Page 116 of Dead Fall
Flushed and breathing heavily, he began to fall behind.
When Fields looked over her shoulder to see what was the matter, Carolan was bent over wheezing. “Go!” he yelled.
Refocusing on Nistal, she kicked in the afterburners. There was no way she was going to let this guy escape.
Thundering up the hill, she was almost at the top when she heard a gunshot and a bullet went whizzing by her face. Instinctively, she dropped to the ground.
There were two more shots. One hit just to her right and another landed only a couple of feet in front of her. Steadying her Glock, she fired off several shots of her own and scrambled to find cover.
Seconds passed. There was no additional gunfire. She risked a quick peek out from behind her position and when no one engaged her, she got back on her feet and moved carefully but quickly to the top of the hill.
Nistal started shooting at her again and once more she was forced to dive for cover. This guy was pissing her off.
“Joseph Nistal,” she shouted. “You’re under arrest. Anything you say can and will—”
Before she could finish, she was drowned out by another barrage of gunfire. None of these rounds, however, struck anywhere near her. Either this guy didn’t know where she was, or there was too much distance for him to effectively strike his target. Fields feared it was the latter.
Leaping to her feet, she charged back after him, zigzagging through the trees so as not to give him a clean shot.
When she finally caught sight of him again, he was already far downhill from her position. Taking a deep breath, she steadied her pistol, exhaled, and pressed the trigger.
The weapon bucked in her hands and, just like she had learned training with her friends on the FBI’s Hostage Rescue Team, she followed up, pressing her trigger four more times until she saw him fall.
Conducting a tactical reload, she drove a fresh magazine into her pistol and closed in on Nistal, who was lying facedown at the bottom of the hill. “Suspect down,” she said over her radio.
“Hands out where I can see them!” she ordered.
Nistal didn’t respond.
“Stretch your hands out in front of you where I can see them!” she ordered him again.
Nothing.
“Subject has been shot,” she transmitted over the radio. “Dispatch EMS.”
Addressing Nistal once more, she warned him, “If you move, Iwillshoot you!”
He wasn’t moving. It looked like he wasn’t even breathing.
As she got closer, she saw a 9mm Beretta lying on the ground, likely having been dropped when he tumbled the rest of the way down the hill. Mentally marking where it was so she could come back and get it, she kept going.
When she reached him, she gave him a final warning: “You so much as twitch and you’re a dead man.”
She then kicked both of his legs but received no response.
Nothing would have made her happier than to let this scumbag bleed out, but there was untold intel they might be able to extract from him.
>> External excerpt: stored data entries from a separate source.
(** X17: over any run of events the list of announcements only grows, by
    the snap points announced during the run, and the current snap point
    at the end is the last of these, or the one at the start when nothing
    was announced; so the current snap point never changes without the
    new one being announced.  (The converse does not hold: an
    announcement need not be a change, as the Home key at [fully-open]
    re-announces [fully-open].) *)
Theorem snap_point_changes_are_announced (M : JSMath) (p : Props)
  (events : list Event) (s s' : State) :
  run M p events s = Some s' ->
  exists added,
    settled s' = (settled s ++ added)%list
    /\ currentSnapPoint s' = List.last added (currentSnapPoint s).
Proof.
  revert s. induction events as [| e events IH]; intros s Hrun.
  - inversion Hrun. exists []. rewrite app_nil_r. auto.
  - cbn [run] in Hrun. destruct (step M p e s) as [s1 |] eqn:Hstep; [| discriminate].
    destruct (IH s1 Hrun) as (added & Hset & Hcur).
    destruct (step_history M p s s1 e Hstep) as [[Hs Hc] | Hs].
    + exists added. rewrite Hset, Hs, Hcur, Hc. auto.
    + exists (currentSnapPoint s1 :: added). rewrite Hset, Hs, <- app_assoc.
      split; [reflexivity |]. rewrite Hcur.
      destruct added as [| a added]; [reflexivity |].
      apply last_cons_default.
Qed.

Lemma snap_point_changes_are_announced_witness :
  exists s',
    run linearMath demoProps
      [KeyDown "ArrowUp" 0; Frame 300; Frame 600; KeyDown "End" 700;
       TouchStart 400 800; Frame 1300] restingState = Some s'
    /\ settled s' = ["fully-open"; "closed"]
    /\ currentSnapPoint s' = "closed".
Proof.
  eexists. split; [vm_compute; reflexivity |].
  match goal with
  | |- settled ?st = _ /\ _ =>
      destruct (snap_point_changes_are_announced linearMath demoProps
                  [KeyDown "ArrowUp" 0; Frame 300; Frame 600; KeyDown "End" 700;
                   TouchStart 400 800; Frame 1300] restingState st)
        as (added & Hset & Hcur); [vm_compute; reflexivity |]
  end.
  split; vm_compute; reflexivity.
Defined.

Lemma SFleb_trans (a b c : spec_float) :
  SFleb a b = true -> SFleb b c = true -> SFleb a c = true.
Proof.
  unfold SFleb, SFcompare.
  destruct a as [sa | sa | | sa ma ea], b as [sb | sb | | sb mb eb],
           c as [sc | sc | | sc mc ec];
    try discriminate; try reflexivity;
    try (destruct sa; try discriminate; try reflexivity);
    try (destruct sb; try discriminate; try reflexivity);
    try (destruct sc; try discriminate; try reflexivity);
    change (Pos.compare_cont Eq) with Pos.compare;
    repeat match goal with
           | |- context [Z.compare ?x ?z] => destruct (Z.compare_spec x z)
           | |- context [Pos.compare ?x ?z] => destruct (Pos.compare_spec x z)
           end; cbn; try discriminate; try reflexivity; intros; exfalso; lia.
Qed.
(** [create_chat_params(self, messages)] *)
Definition create_chat_params (cfg : gmap string PyVal) (messages : list PyVal)
  : result PyVal :=
  model ← config_lookup cfg "model";
  temperature ← config_lookup cfg "temperature";
  max_tokens ← config_lookup cfg "max_tokens";
  system ← config_lookup cfg "system";
  mret (VDict [("model", model);
               ("messages", VList messages);
               ("temperature", temperature);
               ("max_tokens", max_tokens);
               ("system", system)]).

Definition headers (key : string) : PyVal :=
  VDict [("Content-Type", VStr "application/json");
         ("X-API-Key", VStr key);
         ("anthropic-version", VStr "2023-06-01")].

(** The handler [except requests.exceptions.RequestException as api_error].
    It reads the local [response], which is bound only when [requests.post]
    has returned. *)
Definition api_error_handler `{PyBuiltins} (response : option Response) (api_error : exn)
  : Py PyVal :=
  let error_msg := LF +:+ "Erro na API Anthropic: " +:+ exn_str api_error +:+ LF in
  match response with
  | None =>
      lift (Raise (mk_exn UnboundLocalError
        "cannot access local variable 'response' where it is not associated with a value"
        None))
  | Some response =>
      error_msg ←
        (if (status_code response =? 404)%Z then
           model ← config_get "model";
           mret (error_msg
                   +:+ "Modelo '" +:+ py_str model +:+ "' não encontrado." +:+ LF
                   +:+ "Modelos disponíveis: " +:+ String.concat ", " available_models +:+ LF
                   +:+ "Use o comando 'config model=nome-do-modelo' para alterar o modelo.")
         else mret error_msg);
      mret (VDict [("error", VStr error_msg)])
  end.

(** [send_message(self, message)]. The inner [try] holds two statements,
    [response = requests.post(...)] and [response.raise_for_status()]; it
    is written as two blocks with the same handler, which differ in whether
    [response] is bound. *)
Definition send_message `{PyBuiltins} (post : http_post) (message : string) : Py PyVal :=
  try_except
    (history_append (mk_user_message message) ;;
     key ← get_api_key;
     posted ← try_except
       (history ← get_history;
        cfg ← get_config_dict;
        params ← lift (create_chat_params cfg history);
        response ← lift (post api_url (headers key) params);
        mret (inr response : PyVal + Response))
       [(is_RequestException, λ api_error, inl <$> api_error_handler None api_error)];
     match posted with
     | inl returned => mret returned
     | inr response =>
         checked ← try_except
           (lift (raise_for_status response) ;; mret (inr tt : PyVal + unit))
           [(is_RequestException, λ api_error,
              inl <$> api_error_handler (Some response) api_error)];
         match checked with
         | inl returned => mret returned
         | inr _ =>
             result ← lift (response_json response);
             content ← lift (py_getitem result "content");
             block ← lift (py_getitem0 content);
             response_content ← lift (py_getitem block "text");
             history_append (mk_assistant_message response_content) ;;
             history ← get_history;
             mret (VDict [("response", response_content);
                          ("conversation_history", VList history)])
         end
     end)
    [(any_Exception, λ e,
       mret (VDict [("error", VStr (LF +:+ "Erro inesperado: " +:+ exn_str e +:+ LF))]))].

End Anthropic.

(** ** GeminiChat (src/simple_request/gemini_req.py) *)

Module Gemini.

Definition env_var : string := "GEMINI_API_KEY".

Definition GEMINI_PRO : string := "gemini-1.5-pro".
Definition GEMINI_FLASH : string := "gemini-1.5-flash".
Definition GEMINI_FLASH_8B : string := "gemini-1.5-flash-8b".

Definition available_models : list string :=
  [GEMINI_PRO; GEMINI_FLASH; GEMINI_FLASH_8B].

Definition default_config : gmap string PyVal :=
  list_to_map
    [("model", VStr GEMINI_PRO);
     ("temperature", VFloat 0.7);
     ("top_k", VInt 40);
     ("top_p", VFloat 0.95);
     ("max_tokens", VInt 2048);
     ("language", VStr "pt-br")].

Definition system_messages : gmap string string := helpful_system_messages.

(** [__init__] *)
Definition init (env : gmap string string) : result session :=
  match getenv env env_var with
  | Some key =>
      if truthy (VStr key) then Ok (Session key [] default_config)
      else value_error "GEMINI_API_KEY não encontrada"
  | None => value_error "GEMINI_API_KEY não encontrada"
  end.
If he needed immediate medical assistance, she was going to have to be the one to deliver it.
With pressure on her trigger and her pistol pointed right at him, she bent down to roll him over. That’s when he sprang his trap.
Swinging his legs like a couple of bullwhips, he took her legs out from under her and twisted his body to avoid being shot.
As Fields fell to the ground, Nistal pulled a snubnose .357 and shot her four times in the chest.
He would have shot her a fifth time, probably in the face, had not another shot rung out and knocked him over backward.
Carolan, pistol in hand, had come charging through the woods just in time.
He wanted to help Fields, but first he needed to make sure Nistal was no longer a threat.